Scan the entries below. Report each line where the string "FileEntry" occurs.
======== Supplied material ========
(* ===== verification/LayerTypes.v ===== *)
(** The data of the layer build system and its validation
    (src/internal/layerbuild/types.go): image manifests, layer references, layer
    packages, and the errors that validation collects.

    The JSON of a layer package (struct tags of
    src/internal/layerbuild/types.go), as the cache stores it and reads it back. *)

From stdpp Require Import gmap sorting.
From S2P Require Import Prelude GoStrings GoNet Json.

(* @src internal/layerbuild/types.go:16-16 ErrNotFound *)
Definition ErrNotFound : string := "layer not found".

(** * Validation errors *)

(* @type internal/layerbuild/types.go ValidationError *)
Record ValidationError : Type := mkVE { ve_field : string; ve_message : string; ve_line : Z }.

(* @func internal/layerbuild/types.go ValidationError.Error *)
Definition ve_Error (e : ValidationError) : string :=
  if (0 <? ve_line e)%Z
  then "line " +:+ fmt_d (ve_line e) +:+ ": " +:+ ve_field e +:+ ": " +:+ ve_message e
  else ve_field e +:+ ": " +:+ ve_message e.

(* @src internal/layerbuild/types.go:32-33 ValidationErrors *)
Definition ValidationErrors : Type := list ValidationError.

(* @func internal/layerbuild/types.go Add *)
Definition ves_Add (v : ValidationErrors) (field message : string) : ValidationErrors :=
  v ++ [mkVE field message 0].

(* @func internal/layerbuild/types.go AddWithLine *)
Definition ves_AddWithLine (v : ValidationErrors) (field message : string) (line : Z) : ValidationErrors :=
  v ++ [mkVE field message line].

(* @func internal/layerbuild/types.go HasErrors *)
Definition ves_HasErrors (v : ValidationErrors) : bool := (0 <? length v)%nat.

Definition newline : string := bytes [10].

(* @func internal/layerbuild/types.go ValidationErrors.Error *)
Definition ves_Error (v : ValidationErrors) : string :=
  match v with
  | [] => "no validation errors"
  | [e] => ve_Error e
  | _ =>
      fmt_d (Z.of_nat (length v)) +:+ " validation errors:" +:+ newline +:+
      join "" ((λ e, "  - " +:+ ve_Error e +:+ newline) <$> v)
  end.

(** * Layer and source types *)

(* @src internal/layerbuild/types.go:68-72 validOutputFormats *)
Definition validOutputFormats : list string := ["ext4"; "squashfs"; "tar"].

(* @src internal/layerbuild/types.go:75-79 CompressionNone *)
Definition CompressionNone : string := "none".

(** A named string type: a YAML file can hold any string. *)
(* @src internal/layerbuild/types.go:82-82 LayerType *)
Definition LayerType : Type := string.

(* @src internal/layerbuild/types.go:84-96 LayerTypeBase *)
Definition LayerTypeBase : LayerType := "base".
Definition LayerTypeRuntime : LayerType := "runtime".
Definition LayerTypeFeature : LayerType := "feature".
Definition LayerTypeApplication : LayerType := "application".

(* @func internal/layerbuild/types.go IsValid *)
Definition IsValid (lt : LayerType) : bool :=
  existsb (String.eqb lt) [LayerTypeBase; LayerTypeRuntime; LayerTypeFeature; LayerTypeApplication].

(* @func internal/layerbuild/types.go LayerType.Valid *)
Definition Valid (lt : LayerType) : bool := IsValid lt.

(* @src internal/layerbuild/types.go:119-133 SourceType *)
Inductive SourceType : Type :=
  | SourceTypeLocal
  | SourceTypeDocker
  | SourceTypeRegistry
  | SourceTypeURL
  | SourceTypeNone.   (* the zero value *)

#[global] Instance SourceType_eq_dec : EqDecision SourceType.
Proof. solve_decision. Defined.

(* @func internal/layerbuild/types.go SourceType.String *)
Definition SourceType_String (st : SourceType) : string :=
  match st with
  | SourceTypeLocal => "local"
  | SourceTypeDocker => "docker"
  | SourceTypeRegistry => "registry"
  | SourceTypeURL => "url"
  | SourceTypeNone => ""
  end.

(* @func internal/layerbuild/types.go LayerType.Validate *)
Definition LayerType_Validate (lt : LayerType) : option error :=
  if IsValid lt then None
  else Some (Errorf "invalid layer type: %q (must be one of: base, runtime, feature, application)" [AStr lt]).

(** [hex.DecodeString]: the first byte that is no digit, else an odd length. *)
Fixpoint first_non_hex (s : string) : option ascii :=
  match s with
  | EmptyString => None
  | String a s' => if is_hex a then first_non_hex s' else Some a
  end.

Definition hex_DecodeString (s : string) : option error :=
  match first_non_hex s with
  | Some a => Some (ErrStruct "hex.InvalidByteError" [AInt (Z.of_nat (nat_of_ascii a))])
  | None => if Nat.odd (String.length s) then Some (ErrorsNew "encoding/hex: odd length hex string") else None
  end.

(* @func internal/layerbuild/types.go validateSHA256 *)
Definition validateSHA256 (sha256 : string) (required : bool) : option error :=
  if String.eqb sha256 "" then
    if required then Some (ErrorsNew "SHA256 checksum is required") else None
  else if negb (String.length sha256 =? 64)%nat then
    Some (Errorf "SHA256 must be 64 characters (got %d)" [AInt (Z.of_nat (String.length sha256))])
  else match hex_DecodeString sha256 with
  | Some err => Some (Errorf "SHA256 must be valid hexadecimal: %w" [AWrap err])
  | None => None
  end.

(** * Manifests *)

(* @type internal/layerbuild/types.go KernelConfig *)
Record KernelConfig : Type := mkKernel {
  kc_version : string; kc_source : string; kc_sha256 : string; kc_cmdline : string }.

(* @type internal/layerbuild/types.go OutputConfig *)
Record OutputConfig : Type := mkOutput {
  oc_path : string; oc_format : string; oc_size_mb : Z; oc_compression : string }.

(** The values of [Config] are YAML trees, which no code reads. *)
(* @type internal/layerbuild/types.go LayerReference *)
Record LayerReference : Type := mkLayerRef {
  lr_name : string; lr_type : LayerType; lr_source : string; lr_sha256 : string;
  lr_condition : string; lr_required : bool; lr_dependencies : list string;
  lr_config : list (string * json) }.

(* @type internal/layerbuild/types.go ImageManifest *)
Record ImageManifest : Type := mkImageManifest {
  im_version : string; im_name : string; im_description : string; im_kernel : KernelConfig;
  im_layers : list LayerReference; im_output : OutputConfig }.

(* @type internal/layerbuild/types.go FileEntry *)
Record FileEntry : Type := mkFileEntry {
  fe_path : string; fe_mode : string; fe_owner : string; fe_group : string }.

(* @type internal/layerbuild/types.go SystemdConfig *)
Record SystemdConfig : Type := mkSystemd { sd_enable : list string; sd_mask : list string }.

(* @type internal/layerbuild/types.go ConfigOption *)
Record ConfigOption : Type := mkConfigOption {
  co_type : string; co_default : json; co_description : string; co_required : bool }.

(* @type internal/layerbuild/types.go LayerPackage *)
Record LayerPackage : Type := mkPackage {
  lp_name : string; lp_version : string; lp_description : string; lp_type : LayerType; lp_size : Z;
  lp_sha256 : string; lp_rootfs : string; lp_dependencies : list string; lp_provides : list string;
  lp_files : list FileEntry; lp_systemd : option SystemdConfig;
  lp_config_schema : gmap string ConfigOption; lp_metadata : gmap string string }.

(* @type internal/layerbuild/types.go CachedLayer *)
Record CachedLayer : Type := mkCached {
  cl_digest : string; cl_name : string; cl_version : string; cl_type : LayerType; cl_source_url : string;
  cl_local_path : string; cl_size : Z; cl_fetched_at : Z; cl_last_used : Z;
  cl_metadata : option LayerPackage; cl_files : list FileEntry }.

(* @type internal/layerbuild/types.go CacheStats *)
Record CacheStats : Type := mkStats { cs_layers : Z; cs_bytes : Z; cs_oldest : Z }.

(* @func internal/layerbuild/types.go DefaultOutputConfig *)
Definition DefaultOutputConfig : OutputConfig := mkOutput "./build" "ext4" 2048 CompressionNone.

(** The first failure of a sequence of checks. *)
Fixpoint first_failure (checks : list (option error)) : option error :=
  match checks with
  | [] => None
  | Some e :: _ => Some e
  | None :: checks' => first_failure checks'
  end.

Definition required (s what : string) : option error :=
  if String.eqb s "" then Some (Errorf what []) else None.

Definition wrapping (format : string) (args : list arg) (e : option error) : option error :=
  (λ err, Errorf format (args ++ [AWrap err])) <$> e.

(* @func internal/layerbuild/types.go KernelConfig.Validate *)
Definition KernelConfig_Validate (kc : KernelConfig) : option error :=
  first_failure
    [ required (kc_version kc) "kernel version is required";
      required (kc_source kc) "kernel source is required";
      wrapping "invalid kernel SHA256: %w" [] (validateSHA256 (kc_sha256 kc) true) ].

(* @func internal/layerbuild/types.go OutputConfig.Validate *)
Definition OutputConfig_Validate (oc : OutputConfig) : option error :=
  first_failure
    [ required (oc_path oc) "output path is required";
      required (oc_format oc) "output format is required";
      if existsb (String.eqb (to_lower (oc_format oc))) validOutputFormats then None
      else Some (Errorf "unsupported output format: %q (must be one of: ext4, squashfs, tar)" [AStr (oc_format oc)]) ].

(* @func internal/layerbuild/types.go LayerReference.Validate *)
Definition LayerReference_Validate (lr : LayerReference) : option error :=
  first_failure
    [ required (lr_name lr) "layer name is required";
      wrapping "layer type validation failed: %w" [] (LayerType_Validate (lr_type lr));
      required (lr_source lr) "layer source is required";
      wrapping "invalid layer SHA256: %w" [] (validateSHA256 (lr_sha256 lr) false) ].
========
(Response below)
(* @type internal/layerbuild/types.go FileEntry *)
Record FileEntry : Type := mkFileEntry {
  lp_files : list FileEntry; lp_systemd : option SystemdConfig;
  cl_metadata : option LayerPackage; cl_files : list FileEntry }.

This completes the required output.